The authors say: "Economic inequality and the health of democracy are closely linked. We know greater inequality associates with poorer health and social problems. But it is also linked to political polarisation.

"This is because democracy presupposes a basic equality of influence. But when economic inequality increases, so do differences in influence over institutions. Those who have large financial resources can better influence institutional change than those who do not.

"A shock increase in economic inequality - such as resulted from the policy responses to the 2008 financial crisis - leads to corrosion of the relationship between less well-off voters' choices and institutional outcomes. It may even lead to effective or actual non-democratic rule.

The team also shows that extreme diversity of opinion can sometimes be a cause of instability. While a degree of diversity and partisan disagreement is healthy and even necessary in a democracy, too much may lead to an inability to understand and solve joint problems.

Radicalisation and polarisation compound this. Radicalisation occurs when political elites try to reshape politics to secure a permanent advantage by bending rules, ignoring norms, and pursuing strategies that seemed off limits.

Polarisation involves a breakdown of common faith. It leads members of one partisan coalition to ignore potential threats to democracy, based on the belief that having their opponents in power would be worse.

Prof Farrell, one of the co-authors from the U.S. said: "In the US, where the media is less-heavily regulated than in other comparable democracies, we have seen this happen. Talk radio and Fox News have long catered to a conservative constituency hungry for information and perspectives that confirm its beliefs.

"This creates a feedback loop fed by commercial imperatives between the media and its listeners. In a similar way, partisan competition and the need to support or thwart policy goals may lead to feedback loops between media and political actors."

Finally, the authors explored how social institutions can be destabilised by the erosion of social norms.

"Much of democracy relies on norms, conventions and expectations of people's behaviour," said Prof Lewandowsky, the psychologist on the team. "This means numerous psychological processes can contribute to the stability or instability of democracy.

"Social media can have a profound impact on these processes. There is a lot of evidence that the strength with which people hold an opinion is proportionate to the extent to which they believe it to be shared by others.

"But what if this signal is distorted? Extreme views can move into the mainstream when they are legitimised by actual or presumed majority endorsement. It serves to entrench extreme opinions and make them resilient to change.

"The fact that any opinion, no matter how absurd, will be shared by at least some of the more than one billion Facebook users worldwide creates an opportunity for the emergence of a false consensus effect around any fringe opinion, because the social signal is distorted by global interconnectivity."
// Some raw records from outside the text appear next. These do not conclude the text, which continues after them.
(* ===== verification/HeapDebug.v ===== *)
(** * Heap debugging

    [kernel/memory/heap_debug.cpp]: the hooks of the slab allocator in the builds with
    [KERNEL_HEAP_DEBUG_ENABLED], and the operations of [slab.cpp] as these builds have
    them.  The hooks fill the rest of an object behind the requested bytes (the
    redzone), fill freed objects (the poison), and count what they find changed. *)

From S2P Require Import Prelude Slab.

Open Scope Z_scope.

Definition REDZONE_SIZE : Z := 16.
Definition REDZONE_BYTE : Z := 0xF9.
Definition POISON_WORD : Z := 0xDEADBEEF.

Definition poison_byte (i : Z) : Z := u8 (Z.shiftr POISON_WORD (8 * Z.land i 3)).

Record AllocInfo := mkInfo { ai_raw : Z; ai_user_size : Z; ai_object_size : Z; ai_caller : Z }.

Record Stats := mkStats { double_free : Z; use_after_free : Z; redzone : Z }.

(** The tables and counters; [logged] counts the calls of [LOG_ERROR]. *)
Record Debug := mkDebug {
  live_allocs : gmap Z AllocInfo;
  poisoned_objs : gmap Z Z;
  g_stats : Stats;
  g_expected_violations : Z;
  logged : Z;
}.

Definition initialize (d : Debug) : Debug := mkDebug ∅ ∅ (mkStats 0 0 0) 0 (logged d).

Definition redzone_reserve : Z := REDZONE_SIZE.

(** ** Memory *)

Definition Memory := Z -> Z.

Definition store (a v : Z) (m : Memory) : Memory := fun x => if x =? a then v else m x.

(** The loops: byte [i] of the area at [p]. *)
Fixpoint fill (n : nat) (i p : Z) (f : Z -> Z) (m : Memory) : Memory :=
  match n with
  | O => m
  | S n => fill n (i + 1) p f (store (p + i) (f i) m)
  end.
(** Nothing lies above 3 and below 2. *)
Lemma above_three_not_below_two (a : float) :
  ltb three a = true -> ltb a two = false.
Proof.
  intros H3. destruct (ltb a two) eqn:H2; [ | reflexivity].
  pose proof (ltb_trans _ _ _ H3 H2) as H.
  pose proof (ltb_leb_false _ _ H) as H'.
  revert H'. unfold leb, SFleb.
  pose proof two_lt_three as Ht. unfold ltb, SFltb in Ht.
  destruct (SFcompare two three) as [[ | | ] | ]; discriminate.
Qed.

Lemma nan_ltb_l (x : float) : ltb nan x = false.
Proof. reflexivity. Qed.

Lemma nan_ltb_r (x : float) : ltb x nan = false.
Proof. destruct x; reflexivity. Qed.

Lemma nan_leb_l (x : float) : leb nan x = false.
Proof. reflexivity. Qed.

Lemma nan_leb_r (x : float) : leb x nan = false.
Proof. destruct x; reflexivity. Qed.

Lemma abs_nan (x : float) : is_nan (abs x) = is_nan x.
Proof. destruct x; reflexivity. Qed.

Lemma is_nan_eq (x : float) : is_nan x = true -> x = nan.
Proof. destruct x; simpl; intros H; try discriminate H; reflexivity. Qed.

(** Arithmetic on NaN and division by a zero. *)
Lemma sub_nan_r (x : float) : sub x nan = nan.
Proof. destruct x; reflexivity. Qed.

Lemma div_nan_r (x : float) : div x nan = nan.
Proof. destruct x; reflexivity. Qed.

Lemma div_zero_nan_or_inf (x z : float) :
  is_zero z = true -> is_nan (div x z) || is_inf (div x z) = true.
Proof. destruct z; simpl; try discriminate. destruct x; reflexivity. Qed.

End FloatOrder.

(* ===================================================================== *)
(** ** Facts about the classifier *)
(* ===================================================================== *)

Section Classifier.
(** X25. The static [getLatestVitals] (behind [GET /api/vitals/latest] and
    the dashboard) returns exactly one reading for each type of which the
    user has an active reading: an active reading of the user from the
    collection, than which no active reading of the user of the same type
    is later; the readings are returned newest first. *)
Theorem getLatestVitals_gives_the_latest_of_each_type
    (u : option string) (coll : list Vitals.Doc) :
  let result := VitalsMethods.getLatestVitals u coll in
  (∀ d, d ∈ result →
     d ∈ coll
     ∧ Vitals.same_user u d = true ∧ Vitals.v_isActive d = true
     ∧ ∀ d', d' ∈ coll →
             Vitals.same_user u d' = true → Vitals.v_isActive d' = true →
             Vitals.v_type d' = Vitals.v_type d →
             Vitals.later d' d = false)
  ∧ (∀ d', d' ∈ coll →
       Vitals.same_user u d' = true → Vitals.v_isActive d' = true →
       ∃ d, d ∈ result ∧ Vitals.v_type d = Vitals.v_type d')
  ∧ NoDup (map Vitals.v_type result)
  ∧ StronglySorted VitalsMethods.newest_first result.
Proof.
  intros result. unfold result, VitalsMethods.getLatestVitals.
  set (types := remove_dups _).
  set (groups := omap _ types).
  pose proof (merge_sort_Permutation VitalsMethods.newest_first groups) as Hperm.
  assert (Hgroup : ∀ d, d ∈ groups ↔
            ∃ k, k ∈ types
                 ∧ Vitals.latest (VitalsMethods.in_group u k) coll None = Some d).
  { intros d. apply list_elem_of_omap. }
  split; [|split; [|split]].
  - intros d Hd. rewrite Hperm in Hd. apply Hgroup in Hd as (k & _ & Hk).
    pose proof (latest_satisfies _ coll None d ltac:(discriminate) Hk) as Hp.
    unfold VitalsMethods.in_group, VitalsMethods.active_of in Hp.
    apply andb_prop in Hp as [Hp Ht]. apply andb_prop in Hp as [Hu Ha].
    apply bool_decide_eq_true in Ht.
    split.
    { by destruct (latest_member _ coll None d Hk) as [H|H]. }
    split; [exact Hu|]. split; [exact Ha|].
    intros d' Hin Hu' Ha' Hty.
    apply (proj2 (latest_is_most_recent _ coll None d Hk) d' Hin).
    unfold VitalsMethods.in_group, VitalsMethods.active_of.
    rewrite Hu', Ha'. simpl. apply bool_decide_eq_true. congruence.
  - intros d' Hin Hu Ha.
    assert (Hk : Vitals.v_type d' ∈ types).
    { unfold types. apply elem_of_remove_dups, list_elem_of_fmap.
      exists d'. split; [reflexivity|].
      apply list_elem_of_In, List.filter_In. split; [by apply list_elem_of_In|].
      unfold VitalsMethods.active_of. by rewrite Hu, Ha. }
    destruct (latest_found (VitalsMethods.in_group u (Vitals.v_type d')) coll None)
      as [d Hd].
    { right. apply Exists_exists. exists d'. split; [exact Hin|].
      unfold VitalsMethods.in_group, VitalsMethods.active_of.
      rewrite Hu, Ha. simpl. by apply bool_decide_eq_true. }
    exists d. split.
    + rewrite Hperm. apply Hgroup. by exists (Vitals.v_type d').
    + apply latest_satisfies in Hd; [|discriminate].
      unfold VitalsMethods.in_group in Hd. apply andb_prop in Hd as [_ Hd].
      by apply bool_decide_eq_true in Hd.
  - rewrite Hperm.
    apply (types_of_groups u coll types). apply NoDup_remove_dups.
  - apply StronglySorted_merge_sort.
    + apply newest_first_transitive.
    + apply newest_first_total.
Qed.
(** * The iterative-LQR driver of [pypose.module.MPC]

    A shallow embedding of [MPC.forward] (src/pypose/module/mpc.py) and the
    properties of its iteration-and-selection logic.

    The driver is a Python method: it reads the attributes of [self], calls
    the LQR solver, may raise, and keeps a mutable [best] record.  It is
    embedded in a small monad that threads the driver object, propagates
    exceptions and records every LQR solve that is performed. *)

From Stdlib Require Import List ZArith Bool Lia QArith.
Import ListNotations.

Set Implicit Arguments.

(** ** Tensors, candidates and the driver object *)

Section Driver.

(** What a tensor stores, and the nodes of the autograd graph. *)
Variables Data Graph : Type.

(** Costs with the two operations the driver applies to them,
    [cost <= ...] and [... + self.eps]; the comparison is the truth value
    the [if] tests, that of a scalar. *)
Variable Cost : Type.
Variable cost_le : Cost -> Cost -> bool.
Variable cost_add : Cost -> Cost -> Cost.

(** The dynamics object, the cost weights, the initial state and the time
    step: the driver only hands them to the solver. *)
Variables System Quad Lin Init Dt : Type.

(** Failures of the LQR solver. *)
Variable Failure : Type.

(** A tensor as the driver sees it: [ndim] is read by the assertion, and
    [detach] gives the same data outside the graph, with no [grad_fn] and
    [requires_grad] false. *)
Record Tensor : Type := mkTensor {
  shape : list nat;
  storage : Data;
  requires_grad : bool;
  grad_fn : option Graph
}.

Definition ndim (t : Tensor) : nat := length (shape t).

Definition detach (t : Tensor) : Tensor :=
  {| shape := shape t; storage := storage t;
     requires_grad := false; grad_fn := None |}.

(** [(x, u, cost)], the result of one LQR solve. *)
Definition Candidate : Type := (Tensor * Tensor * Cost)%type.

(** The dictionary [best = {'u': u, 'cost': cost}]. *)
Record Best : Type := mkBest {
  best_u : Tensor;
  best_cost : Cost
}.

(** The attributes set by [MPC.__init__]. *)
Record MPC : Type := mkMPC {
  system : System;
  T : Z;
  step : Z;
  eps : Cost
}.

(** [pp.module.LQR]: [LQR system Q p T] is a solver instance, and applying
    it to [(x_init, dt, u)] is its call.  The class lives in another module
    of pypose; the driver is embedded over any solver, taken as a function
    of its arguments (a solve has no side effects, spec 4.1). *)
Variable LQR :
  System -> Quad -> Lin -> Z ->
  Init -> Dt -> option Tensor -> Failure + Candidate.

(** ** The monad of the driver *)

Inductive exn : Type :=
| AssertionError
| TypeError
| SolverError (e : Failure).

Inductive outcome (A : Type) : Type :=
| Ok (a : A)
| Raise (e : exn).
Arguments Raise {A} e.

(** One LQR solve: the nominal input it was given and what it returned. *)
Record Solve : Type := mkSolve {
  nominal : option Tensor;
  result : Failure + Candidate
}.

(** A computation runs on the driver object and gives an outcome, the
    driver object afterwards and the solves it performed, in order. *)
Definition M (A : Type) : Type := MPC -> outcome A * MPC * list Solve.

Definition ret {A} (a : A) : M A := fun self => (Ok a, self, []).

Definition raise {A} (e : exn) : M A := fun self => (Raise e, self, []).

Definition bind {A B} (m : M A) (f : A -> M B) : M B := fun self =>
  match m self with
  | (Ok a, self1, l1) =>
      let '(r, self2, l2) := f a self1 in (r, self2, l1 ++ l2)
  | (Raise e, self1, l1) => (Raise e, self1, l1)
  end.

Definition getattr {A} (field : MPC -> A) : M A :=
  fun self => (Ok (field self), self, []).

Definition assert (b : bool) : M unit :=
  if b then ret tt else raise AssertionError.

(** A failure of the solver propagates as an exception of the driver. *)
Definition propagate (r : Failure + Candidate) : outcome Candidate :=
  match r with
  | inr c => Ok c
  | inl e => Raise (SolverError e)
  end.

(** Calling a solver instance. *)
Definition call (lqr : Init -> Dt -> option Tensor -> Failure + Candidate)
    (x_init : Init) (dt : Dt) (u : option Tensor) : M Candidate :=
  fun self =>
    let r := lqr x_init dt u in (propagate r, self, [mkSolve u r]).

(** [best['u']], which raises when [best] is still [None]. *)
Definition subscript_u (best : option Best) : M Tensor :=
  match best with
  | Some b => ret (best_u b)
  | None => raise TypeError
  end.

Notation "x <- m ;; k" := (bind m (fun x => k))
  (at level 61, m at next level, right associativity).
Notation "' pat <- m ;; k" := (bind m (fun x => match x with pat => k end))
  (at level 61, pat pattern, m at next level, right associativity).

(** ** [MPC.forward] *)

(** The variables the loop carries from one iteration to the next. *)
Definition Locals : Type := (option Best * option Tensor)%type.

(** The body of [for i in range(self.step)]. *)
Definition body (Q : Quad) (p : Lin) (x_init : Init) (dt : Dt)
    (loc : Locals) : M Locals :=
  let '(best, u) := loc in
  let u := match u with
           | Some t => Some (detach t)
           | None => None
           end in
  sys <- getattr system ;;
  horizon <- getattr T ;;
  let lqr := LQR sys Q p horizon in
  '(x, u, cost) <- call lqr x_init dt u ;;
  _ <- assert ((ndim x =? ndim u)%nat && (ndim u =? 3)%nat) ;;
  match best with
  | None => ret (Some (mkBest u cost), Some u)
  | Some b =>
      tol <- getattr eps ;;
      if cost_le cost (cost_add (best_cost b) tol)
      then ret (Some (mkBest u cost), Some u)
      else ret (Some b, Some u)
  end.

(** [n] iterations of the body. *)
Fixpoint iterate (Q : Quad) (p : Lin) (x_init : Init) (dt : Dt)
    (n : nat) (loc : Locals) : M Locals :=
  match n with
  | O => ret loc
  | S k => loc' <- body Q p x_init dt loc ;; iterate Q p x_init dt k loc'
  end.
The researchers also note the algorithms used by social media platforms to determine what appears in users' feeds. They point to the recent Brexit referendum in the U.K. and the 2016 U.S. presidential election, where highly personalised data was available to political operatives, and was used to open the door to micro-targeting of messages that exploited people's unique vulnerabilities.

Dr Wiesner concluded: "One of our important messages in this paper is that a stabilising feature of a democratic system - opinion exchange - breaks down when this possibility for engagement and debate is destroyed because messages are disseminated in secret, targeting individuals based on their personal vulnerabilities to persuasion, without their knowledge and without the opponent being able to rebut any of those arguments.

"These impacts of social media on public discourse show how democracies can be vulnerable in ways against which institutional structures and historical traditions offer little protection. Complex systems science offers a unique entry point to study such phenomena."